Central control of fever and female body temperature by RANKL/RANK


  • R. Hanada
  • A. Leibbrandt
  • T. Hanada
  • S. Kitaoka
  • T. Furuyashiki
  • H. Fujihara
  • J. Trichereau
  • M. Paolino
  • F. Qadri
  • R. Plehm
  • S. Klaere
  • V. Komnenovic
  • H. Mimata
  • H. Yoshimatsu
  • N. Takahashi
  • A. von Haeseler
  • M. Bader
  • S.S. Kilic
  • Y. Ueta
  • C. Pifl
  • S. Narumiya
  • J.M. Penninger


  • Nature


  • Nature 462 (7272): 505-509


  • Receptor-activator of NF-kappaB ligand (TNFSF11, also known as RANKL, OPGL, TRANCE and ODF) and its tumour necrosis factor (TNF)-family receptor RANK are essential regulators of bone remodelling, lymph node organogenesis and formation of a lactating mammary gland.

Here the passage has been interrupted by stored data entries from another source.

Lemma binary_round_aux_exact (s : bool) (k n e : Z) :
  2 ^ 52 <= k < 2 ^ 53 -> 0 <= n -> -1074 <= e + n <= 971 ->
  binary_round_aux 53 1024 s (k * 2 ^ n) e loc_Exact
  = S754_finite s (Z.to_pos k) (e + n).
Proof.
  intros Hk Hn He.
  assert (Hdk : Zdigits2 k = 53).
  { rewrite Zdigits2_log2 by lia.
    assert (Z.log2 k = 52); [| lia].
    apply Z.log2_unique; lia. }
  assert (Hd : Zdigits2 (k * 2 ^ n) = 53 + n).
  { rewrite Zdigits2_log2 by (apply Z.mul_pos_pos; [lia | apply Z.pow_pos_nonneg; lia]).
    rewrite Z.log2_mul_pow2 by lia.
    rewrite Zdigits2_log2 in Hdk by lia. lia. }
  unfold binary_round_aux, shr_fexp. rewrite Hd, fexp64.
  replace (Z.max (53 + n + e - 53) (-1074) - e) with n by lia.
  assert (Hshr : shr (shr_record_of_loc (k * 2 ^ n) loc_Exact) e n
                 = (Build_shr_record k false false, e + n)).
  { destruct n as [| p | p]; [| | lia].
    - simpl. rewrite Z.mul_1_r. f_equal. lia.
    - unfold shr. rewrite iter_pos_nat. simpl shr_record_of_loc.
      rewrite <- (positive_nat_Z p) at 1. rewrite shr_iter_exact by lia.
      reflexivity. }
  rewrite Hshr. simpl shr_m. simpl loc_of_shr_record. simpl round_nearest_even.
  rewrite Hdk, fexp64.
  replace (Z.max (53 + (e + n) - 53) (-1074) - (e + n)) with 0 by lia.
  simpl shr. destruct k as [| p | p]; [lia | | lia].
  simpl. change (1024 - 53) with 971.
  replace (e + n <=? 971) with true by (symmetry; apply Z.leb_le; lia).
  reflexivity.
Qed.






Lemma of_int_1e9 :
  Float64.of_int 1000000000 = S754_finite false 8388608000000000 (-23).
Proof. reflexivity. Qed.


Lemma Zdigits2_lower (m : Z) : 0 < m -> 2 ^ (Zdigits2 m - 1) <= m.
Proof.
  intros Hm. rewrite Zdigits2_log2 by assumption.
  replace (Z.log2 m + 1 - 1) with (Z.log2 m) by lia.
  apply Z.log2_spec. assumption.
Qed.

Lemma normalized_bounds (m : Z) :
  0 < m -> Zdigits2 m <= 53 ->
  2 ^ 52 <= m * 2 ^ (53 - Zdigits2 m) < 2 ^ 53.
Proof.
  intros Hm Hd.
  pose proof (Zdigits2_lower m Hm) as Hlo.
  pose proof (Zdigits2_bound m ltac:(lia)) as Hhi.
  assert (Hd1 : 1 <= Zdigits2 m) by (rewrite Zdigits2_log2 by lia; pose proof (Z.log2_nonneg m); lia).
  assert (Hp : 0 < 2 ^ (53 - Zdigits2 m)) by (apply Z.pow_pos_nonneg; lia).
  replace (2 ^ 52) with (2 ^ (Zdigits2 m - 1) * 2 ^ (53 - Zdigits2 m))
    by (rewrite <- Z.pow_add_r by lia; f_equal; lia).
  replace (2 ^ 53) with (2 ^ Zdigits2 m * 2 ^ (53 - Zdigits2 m))
    by (rewrite <- Z.pow_add_r by lia; f_equal; lia).
  split; nia.
Qed.

Lemma truediv_whole_seconds (s : Z) :
  0 < s -> s * 1000000 < 2 ^ 53 ->
  Float64.truediv (s * 1000000) 1000000 = Ok (float_of_small_int s).
Proof.
  intros Hs Hlt. unfold Float64.truediv.
  change (1000000 =? 0) with false. cbv iota.
  replace (s * 1000000 =? 0) with false by (symmetry; apply Z.eqb_neq; lia).
  replace (s * 1000000 <? 0) with false by (symmetry; apply Z.ltb_ge; lia).
  change (1000000 <? 0) with false. cbv iota.
  rewrite Z.abs_eq by lia. change (Z.abs 1000000) with 1000000.
  set (ds := Zdigits2 s). set (d1 := Zdigits2 (s * 1000000)).
  assert (Hds : ds <= 53) by (apply Zdigits2_le; lia).
  assert (Hds1 : 1 <= ds).
  { unfold ds. rewrite Zdigits2_log2 by lia. pose proof (Z.log2_nonneg s). lia. }
  assert (Hd1 : ds <= d1 <= ds + 20).
  { split.
    - unfold ds. apply Zdigits2_le; [unfold d1; apply Zdigits2_nonneg | lia |].
      pose proof (Zdigits2_bound (s * 1000000) ltac:(lia)). fold d1 in H. lia.
    - unfold d1. apply Zdigits2_le; [lia | lia |].
      rewrite Z.pow_add_r by lia. pose proof (Zdigits2_bound s ltac:(lia)) as Hb.
      fold ds in Hb. change (2 ^ 20) with 1048576. lia. }
  assert (Hd153 : d1 <= 53) by (apply Zdigits2_le; lia).
  assert (Hcore : SFdiv_core_binary Float64.prec Float64.emax (s * 1000000) 0 1000000 0
                  = (s * 2 ^ (73 - d1), d1 - 73, loc_Exact)).
  { unfold SFdiv_core_binary, Float64.prec, Float64.emax. fold d1.
    change (Zdigits2 1000000) with 20. rewrite fexp64.
    replace (Z.min (Z.max (d1 + 0 - (20 + 0) - 53) (-1074)) (0 - 0)) with (d1 - 73) by lia.
    destruct (0 - 0 - (d1 - 73)) as [| p | p] eqn:Hsh; [lia | | lia].
    rewrite Z.shiftl_mul_pow2 by lia. rewrite <- Hsh.
    replace (0 - 0 - (d1 - 73)) with (73 - d1) by lia.
    pose proof (Z_div_mod (s * 1000000 * 2 ^ (73 - d1)) 1000000 ltac:(lia)) as Hdm.
    destruct (Z.div_eucl (s * 1000000 * 2 ^ (73 - d1)) 1000000) as [q r].
    destruct Hdm as [Hdm Hr].
    assert (q = s * 2 ^ (73 - d1) /\ r = 0) as [-> ->].
    { generalize dependent (2 ^ (73 - d1)). intros X HX. nia. }
    reflexivity. }
  rewrite Hcore.
  replace (s * 2 ^ (73 - d1)) with ((s * 2 ^ (53 - ds)) * 2 ^ (20 + ds - d1))
    by (rewrite <- Z.mul_assoc, <- Z.pow_add_r by lia; do 2 f_equal; lia).
  unfold Float64.prec, Float64.emax.
  rewrite binary_round_aux_exact;
    [| apply normalized_bounds; [lia | exact Hds] | lia | lia].
  unfold float_of_small_int. fold ds. do 2 f_equal. lia.
Qed.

RANKL and RANK are also expressed in the central nervous system. However, the functional relevance of RANKL/RANK in the brain was entirely unknown. Here we report that RANKL and RANK have an essential role in the brain. In both mice and rats, central RANKL injections trigger severe fever. Using tissue-specific Nestin-Cre and GFAP-Cre rank(floxed) deleter mice, the function of RANK in the fever response was genetically mapped to astrocytes. Importantly, Nestin-Cre and GFAP-Cre rank(floxed) deleter mice are resistant to lipopolysaccharide-induced fever as well as fever in response to the key inflammatory cytokines IL-1beta and TNFalpha. Mechanistically, RANKL activates brain regions involved in thermoregulation and induces fever via the COX2-PGE(2)/EP3R pathway. Moreover, female Nestin-Cre and GFAP-Cre rank(floxed) mice exhibit increased basal body temperatures, suggesting that RANKL and RANK control thermoregulation during normal female physiology. We also show that two children with RANK mutations exhibit impaired fever during pneumonia. These data identify an entirely novel and unexpected function for the key osteoclast differentiation factors RANKL/RANK in female thermoregulation and the central fever response in inflammation.